Über Mutter Silvia war die Welt schon zusammengebrochen, als klar wurde, dass ihr Mann bei durchschnittlich 15 Jahren Überlebenschancen - nach Auftauchen erster Symptome - immer pflegebedürftiger werden würde. Vor rund sieben Jahren schon waren die ersten Anzeichen bei ihm bemerkt worden ... Bald kann Mario nun nur noch im engen Parterre-Zimmerchen schlafen und leben. Ein Treppenlift passt weder in das winzige Haus, noch wäre der finanzierbar. Wenigstens konnte man inzwischen die Pflegestufe 1 erkämpfen.

Als die Familie im Frühsommer vom Friedhof kam, ihren Steven mit nur 17 Jahren bestattet hatte, da brach dann endgültig alles zusammen. Mutter Silvia nun wenigstens seit Donnerstag - mit dem Foto ihres Sohnes in der Reisetasche - aus der Nervenklinik zurück. Zu Hause, im sorgenvollen Alltag.

In dem wird "Freies Wort hilft / Miteinander-Füreinander" zumindest schon mal das Brennholzproblem lösen. Übergangsweise. Denn Ziel der großen vorweihnachtlichen Hilfeaktion 2014 dieser Zeitung und ihres Hilfswerkes ist der Einbau einer Öl- oder Gasheizung in den engen vier Wänden der Oswalds.

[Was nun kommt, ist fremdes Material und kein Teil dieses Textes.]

Definition ns_resident (ns : bytes) (i : Inner) : Z := default 0 (ns_bytes i !! ns).

(** The loop of [enforce_ns_share] over the entries it may drop. *)
Fixpoint share_loop (ns : bytes) (share : Z) (doomed : list bytes) (i : Inner) : Inner :=
  match doomed with
  | [] => i
  | k :: doomed' => if ns_resident ns i <=? share then i else share_loop ns share doomed' (remove k i)
  end.

Definition enforce_ns_share (i : Inner) (ns : bytes) (budget : Z) (newest : bytes) : Inner :=
  let residents := Z.max (Z.of_nat (size (ns_bytes i))) 1 in
  let share := budget / residents in
  if ns_resident ns i <=? share then i
  else
    let doomed := map fst (List.filter (λ s, negb (bool_decide (s.1 = newest)) && bool_decide (ns_of s.1 = ns) && live i s)
                             (fifo i)) in
    share_loop ns share doomed i.

(** ** Operations *)

Definition enabled (c : ProxyCache) : bool := 0 <? ttl_ms c.

Definition ttl_for (c : ProxyCache) (ns : bytes) : Z :=
  if ttl_ms c =? 0 then 0 else default (ttl_ms c) (ns_ttl_ms c !! ns).

Definition set_ns_ttl (c : ProxyCache) (ns : bytes) (want_ms : Z) : ProxyCache * Z :=
  let applied := Z.min want_ms (ttl_max_ms c) in
  (mkCache (inner c) (ttl_ms c) (<[ns := applied]> (ns_ttl_ms c)) (ttl_max_ms c) (max_bytes c) (hits c) (misses c),
   applied).

Definition configure (c : ProxyCache) (ttl max : Z) : ProxyCache :=
  mkCache (if ttl =? 0 then inner_default else evict_to_budget (inner c) max)
    ttl (ns_ttl_ms c) (ttl_max_ms c) max (hits c) (misses c).

Definition stats (c : ProxyCache) : Z * Z * Z * Z * nat * Z :=
  (ttl_ms c, max_bytes c, hits c, misses c, size (entries (inner c)), resident (inner c)).

(** The entry was cached no later than its slot was last invalidated. *)
Definition below_floor (i : Inner) (ns key : bytes) (e : Entry) : bool :=
  match slot_floors i !! ns ≫= (.!! Slot.slot_for_key key) with
  | Some (floor, _) => generation e <=? floor
  | None => false
  end.

Definition get (c : ProxyCache) (ns key : bytes) (now : Z) : ProxyCache * option bytes :=
  if negb (enabled c) then (c, None)
  else
    let k := composite ns key in
    let i := inner c in
    match entries i !! k with
    | Some e =>
        if (now <? expires_at e) && negb (below_floor i ns key e) then (hit c, Some (val e))
        else (miss (with_inner c (remove k i)), None)
    | None => (miss c, None)
    end.

(** The state once the entry is in: the old one's bytes taken off both
    ledgers, the new one's put on. *)
Definition insert_entry (i : Inner) (ns k : bytes) (v : bytes) (expires : Z) (c : Z) : Inner :=
  let generation := u64 (gen i + 1) in
  let '(total, ledger) :=
    match entries i !! k with
    | Some old =>
        (u64 (resident i - cost old),
         match ns_bytes i !! ns with
         | Some b => <[ns := u64 (b - cost old)]> (ns_bytes i)
         | None => ns_bytes i
         end)
    | None => (resident i, ns_bytes i)
    end in
  mkInner (<[k := mkEntry v expires generation c]> (entries i)) (fifo i ++ [(k, generation)])
    (u64 (total + c)) (<[ns := u64 (default 0 (ledger !! ns) + c)]> ledger) generation (slot_floors i).

Definition put (c : ProxyCache) (ns key v : bytes) (now : Z) : ProxyCache :=
  let ttl := ttl_for c ns in
  if ttl =? 0 then c
  else
    let budget := max_bytes c in
    let k := composite ns key in
    let cost := len k + len v in
    if budget <? cost then c
    else
      let i := insert_entry (inner c) ns k v (now + ttl * MILLI) cost in
      with_inner c (enforce_ns_share (evict_to_budget i budget) ns budget k).

Definition invalidate (c : ProxyCache) (ns key : bytes) : ProxyCache :=
  if enabled c then with_inner c (remove (composite ns key) (inner c)) else c.

Definition MAX_FLOORS : Z := 1024.

Definition invalidate_slot (c : ProxyCache) (ns : bytes) (slot now : Z) : ProxyCache :=
  if negb (enabled c) then c
  else
    let i := inner c in
    let floors := <[slot := (gen i, now)]> (default ∅ (slot_floors i !! ns)) in
    let floors :=
      if MAX_FLOORS <? Z.of_nat (size floors)
      then filter (λ p : Z * (Z * Z), now - p.2.2 <= ttl_max_ms c * MILLI) floors else floors in
    with_inner c (mkInner (entries i) (fifo i) (resident i) (ns_bytes i) (gen i) (<[ns := floors]> (slot_floors i))).

(** The keys of the map come in no particular order; the entries left do not
    depend on it. *)
Definition invalidate_ns (c : ProxyCache) (ns : bytes) : ProxyCache :=
  if negb (enabled c) then c
  else
    let i := inner c in
    let prefix := be 4 (u32 (len ns)) ++ ns in
    let doomed := List.filter (λ k, starts_with k prefix) (map fst (map_to_list (entries i))) in
    let i := fold_left (λ i k, remove k i) doomed i in
    with_inner c (mkInner (entries i) (fifo i) (resident i) (ns_bytes i) (gen i) (delete ns (slot_floors i))).

(** ** The books *)

(** The sum of [f] over the entries. *)
Definition total (f : bytes → Entry → Z) (m : gmap bytes Entry) : Z := map_fold (λ k e acc, f k e + acc) 0 m.

Definition cost_of (_ : bytes) (e : Entry) : Z := cost e.
Definition cost_in (ns : bytes) (k : bytes) (e : Entry) : Z := if bool_decide (ns_of k = ns) then cost e else 0.

(** What an entry's key, cost and generation are. *)
Definition entry_ok (g : Z) (k : bytes) (e : Entry) : Prop :=
  (∃ ns key, len ns < 2 ^ 32 ∧ k = composite ns key) ∧ cost e = len k + len (val e) ∧ 0 < generation e <= g.

(** The ledgers are the sums of the entries' costs, every entry has its slot in
    the queue, and no slot is newer than the newest entry. *)
Record wf (i : Inner) : Prop := {
  wf_entries : ∀ k e, entries i !! k = Some e → entry_ok (gen i) k e;
  wf_resident : resident i = total cost_of (entries i);
  wf_range : resident i < 2 ^ 64;
  wf_ledger : ∀ ns, ns_bytes i !! ns =
    let t := total (cost_in ns) (entries i) in if t =? 0 then None else Some t;
  wf_queued : ∀ k e, entries i !! k = Some e → (k, generation e) ∈ fifo i;
  wf_slots : Forall (λ s, s.2 <= gen i) (fifo i);
  wf_gen : 0 <= gen i;
}.

Section total.

Context (f : bytes → Entry → Z).

Lemma total_empty : total f ∅ = 0.
Proof. apply map_fold_empty. Qed.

Aber: Auch wenn die sich in diesem Winter an der neuen Heizung wärmen können, kriechen dennoch Kälte und Ängste tief in sie hinein: "Meine große Hoffnung, ich könnte dieses Wahnsinns-Huntington vielleicht nicht von Papa geerbt haben, zerschlug sich inzwischen." Josephine schaut jetzt auf ihr Söhnchen Nils runter: "Die genetische Erbfolge ist kompliziert ..." - Pause. Nachdenken: "Es bleibt uns nur das Prinzip Hoffnung: Der Vater meines Papa Mario hatte auch Huntington. Und Glück im Unglück: Bei ihm war das mörderische Gen nur als ,Schläfer' im Körper."

Chorea Huntington

Chorea Huntington (Veitstanz) ist eine nach wie vor unheilbare erbliche Erkrankung des Gehirns. Sie bricht meist um das 40. Lebensjahr herum aus. Die Gehirnzellen werden durch ein Eiweiß zerstört, das infolge eines Defekts des sogenannten Huntington-Gens gebildet wird. Krankheitserscheinungen umfassen Störungen des Gefühlslebens, der Muskelsteuerung einschließlich der Mimik und dann der Hirnfunktion insgesamt: Endstadium Demenz und Tod.